I had a few strange looks when I told people I was doing the full Olympic distance as my first triathlon......that kind of look like “you are a little bit crazy but I’m kind of intrigued”. And don’t worry, I was giving myself the same look.
When I was sitting at the start line, I was surrounded by a group of girls in very schmick triathlon suits who were all part of a club. They were in my age category and they started discussing the swim. Had they done enough training? Why this first part of the swim would be the hardest.....glad we’ve done all those long swims in training. And, while I was listening to them, something really bad started to happen. I started to judge myself against them, and even worse, I started to doubt myself. You see, I knew I hadn’t done enough training. I had only swum about 4 times and the longest being about 300m. What was I thinking. Was I crazy to think that I could do this? What would they think of me if they knew this....they would also think I was crazy!
Now the thing I know about strength is that it is largely determined by your brain. Not the size of your muscles, but your ability to focus and switch on. My plan had always been to just swim slowly, breathe easy and just keep going until the end. I knew I could do this. So why start to doubt and challenge myself now?

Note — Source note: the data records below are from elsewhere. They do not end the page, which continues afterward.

Lemma feed_header d raw dg size es cs : header_digest d raw = Ret dg → any_eq dg d = true →
  ParseHeader raw = Ret (true, size, es) → Forall2 object_ok es cs → zlen es < 2 ^ 32 → zlen raw < 2 ^ 32 →
  ∀ chunks got hrest, raw = got ++ hrest → hrest ≠ [] → concat chunks = hrest ++ concat cs →
  ∃ D c, feed (reading d (zlen raw) got) chunks = Ret (D, c) ∧ c_state c = kStateDone ∧ delivers (zip es cs) D [].
Proof.
  intros Hdg Heq Hparse Hobj Hes Hraw. induction chunks as [|buf chunks IH]; intros got hrest E Hne Hcat; cbn [feed concat] in *.
  { symmetry in Hcat. apply app_nil in Hcat. naive_solver. }
  destruct (decide (zlen buf < zlen hrest)) as [Hlt|Hge].
  - destruct (ConsumeNext_partial d (zlen raw) got buf) as [st ->]; [rewrite E, zlen_app; lia|done|]. exec.
    apply app_eq_inv in Hcat as [(k & -> & _)|(k & -> & Hk)].
    { rewrite zlen_app in Hlt. pose proof (zlen_nonneg k). lia. }
    destruct (IH (got ++ buf) k) as (D & c & -> & Hst & HD); [by rewrite <- app_assoc| |done|exec; by exists D, c].
    intros ->. rewrite app_nil_r in Hlt. lia.
  - assert (∃ buf', buf = hrest ++ buf' ∧ concat cs = buf' ++ concat chunks) as (buf' & -> & Hcs).
    { apply app_eq_inv in Hcat as [(k & -> & Hk)|(k & -> & Hk)]; [by exists k|].
      rewrite zlen_app in Hge. assert (k = []) as -> by (apply zlen_zero; pose proof (zlen_nonneg k); lia).
      exists []. rewrite !app_nil_r. split; [done|]. by rewrite Hk. }
    rewrite (ConsumeNext_header d (zlen raw) got hrest buf') by (done || by rewrite E). rewrite <- E. cbn zeta.
    rewrite Hdg. exec. rewrite Heq, Hparse. exec. set (c := with_index _ [] size es).
    assert (payload_at c (zip es cs) (concat cs)) as Hat.
    { split_and!; [cbn; lia|done|]. exists [], es, cs. split_and!; try done; [apply at_ok_zero|apply rest_of_zero|].
      symmetry. apply todo_zero. }
    destruct ((zlen buf' =? 0) && (zlen es =? 0)) eqn:Hempty.
    + apply andb_true_iff in Hempty as [->%Z.eqb_eq%zlen_zero Hz%Z.eqb_eq%zlen_zero]. subst es. inversion Hobj; subst cs.
      exec. cbn in Hcs. destruct (feed_payload chunks (with_state c kStateDone) [] []) as (D & c' & -> & Hst & HD); try done.
      exec. by exists D, c'.
    + rewrite Hcs in Hat. destruct (ConsumePayload_ok c _ buf' _ Hat) as (D & c1 & t1 & -> & Hst1 & Hat1 & HD & Hend1). exec.
      destruct (feed_payload chunks c1 t1 (concat chunks)) as (D2 & c2 & -> & Hst2 & HD2); [done..|]. exec.
      exists (D ++ D2), c2. split_and!; [done|done|]. by eapply delivers_trans.
Qed.

Lemma new_consumer_reading d n : n ≤ 100 * kMaxObjects → new_consumer d n = reading d n [].
Proof. intros Hn. unfold new_consumer. by rewrite gtb_false. Qed.

Lemma feed_stream d raw dg size es cs chunks : header_digest d raw = Ret dg → any_eq dg d = true →
  ParseHeader raw = Ret (true, size, es) → Forall2 object_ok es cs → zlen es < 2 ^ 32 → 0 < zlen raw ≤ 100 * kMaxObjects →
  concat chunks = raw ++ concat cs →
  ∃ D c, feed (new_consumer d (zlen raw)) chunks = Ret (D, c) ∧ c_state c = kStateDone ∧ delivered (zip es cs) D.
Proof.
  intros Hdg Heq Hparse Hobj Hes Hraw Hcat. rewrite new_consumer_reading by lia.
  destruct (feed_header d raw dg size es cs Hdg Heq Hparse Hobj Hes) with (chunks := chunks) (got := @nil Z) (hrest := raw)
    as (D & c & HF & Hst & HD); [unfold kMaxObjects in *; lia|done|by intros ->|done|].
  exists D, c. split_and!; [done|done|]. by apply delivers_all.
Qed.

(** ** Headers that are not accepted *)

Lemma feed_stopped chunks : ∀ c, c_state c ≠ kStateContinue → ∃ c', feed c chunks = Ret ([], c') ∧
  (c_state c' = c_state c ∨ c_state c = kStateDone ∧ c_state c' = kStateTrailingBytes).
Proof.
  induction chunks as [|buf chunks IH]; intros c Hc; cbn [feed]; [by exists c; auto|].
  unfold ConsumeNext. destruct (zlen buf =? 0); exec.
  { destruct (IH c Hc) as (c' & -> & Hc'). exec. by exists c'. }
  case_decide as Hdone; exec; [|rewrite decide_True by done; exec].
  - destruct (IH (with_state c kStateTrailingBytes)) as (c' & -> & Hc'); [done|]. exec. exists c'. split; [done|].
    right. destruct Hc' as [Hc'|[Hc' _]]; [done|discriminate].
  - destruct (IH c Hc) as (c' & -> & Hc'). exec. by exists c'.
Qed.

Lemma feed_rejected d n chunks : algorithm d ≠ kAny → 0 < n < 2 ^ 32 →
  (∀ raw dg, zlen raw = n → raw `prefix_of` concat chunks → header_digest d raw = Ret dg → any_eq dg d = false) →
  ∀ rest got, concat chunks = got ++ concat rest → zlen got < n →
  ∃ c, feed (reading d n got) rest = Ret ([], c) ∧
    c_state c = if zlen (concat chunks) <? n then kStateContinue else kStateCorrupt.
Proof.
  intros Ha Hn Hbad. induction rest as [|buf rest IH]; intros got Hcat Hgot; cbn [feed concat] in *.
  { exists (reading d n got). split; [done|]. by rewrite Hcat, app_nil_r, ltb_true by done. }
  destruct (decide (zlen got + zlen buf < n)) as [Hlt|Hge].
  - destruct (ConsumeNext_partial d n got buf) as [st ->]; [done|lia|]. exec.
    destruct (IH (got ++ buf)) as (c & -> & Hc); [by rewrite <- app_assoc|rewrite zlen_app; lia|]. exec. by exists c.
  - destruct (split_zlen buf (n - zlen got)) as (hrest & buf' & -> & Hh); [lia|].
    rewrite (ConsumeNext_header d n got hrest buf'); [|intros ->; rewrite zlen_nil in Hh; lia|rewrite zlen_app; lia|lia].
    cbn zeta. unfold header_digest at 1, HashString, HashMem, Init. cbn [algorithm suffix]. rewrite decide_False by done. exec.
    set (dg := Final _ _ _ _). rewrite (Hbad (got ++ hrest) dg).
    + exec. destruct (feed_stopped rest (with_state (reading d n (got ++ hrest)) kStateCorrupt)) as (c & -> & Hc); [done|].
      exec. exists c. split; [done|]. rewrite Hcat, !zlen_app in *.
      rewrite ltb_false by (pose proof (zlen_nonneg (concat rest)); lia). by destruct Hc as [-> | [? _]].
    + rewrite zlen_app. lia.
    + rewrite Hcat. exists (buf' ++ concat rest). by rewrite <- !app_assoc.
    + unfold header_digest, HashString, HashMem, Init. cbn [algorithm suffix]. by rewrite decide_False by done.
Qed.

Sometimes being stubborn and determined pays off. I took a few big deep breathes and told myself that it does not matter one bit what anyone else has done or what anyone else thinks about me. The only thing that mattered was if I believed I could do it.
1.5km later I got out of the water having swum the whole way and put myself on my bike. It was about 300m into the bike leg when I had a moment of realising that I had completed the swim. Yes! What a buzz.
It didn’t matter one bit what anyone else thought about me and what I could do. It only mattered what I thought about me. I had said yes I was going to do this. And by saying yes, I was saying I believed I could do it.
What would you do if you didn't worry about what people thought? What could you do if you said YES, instead of I'll try?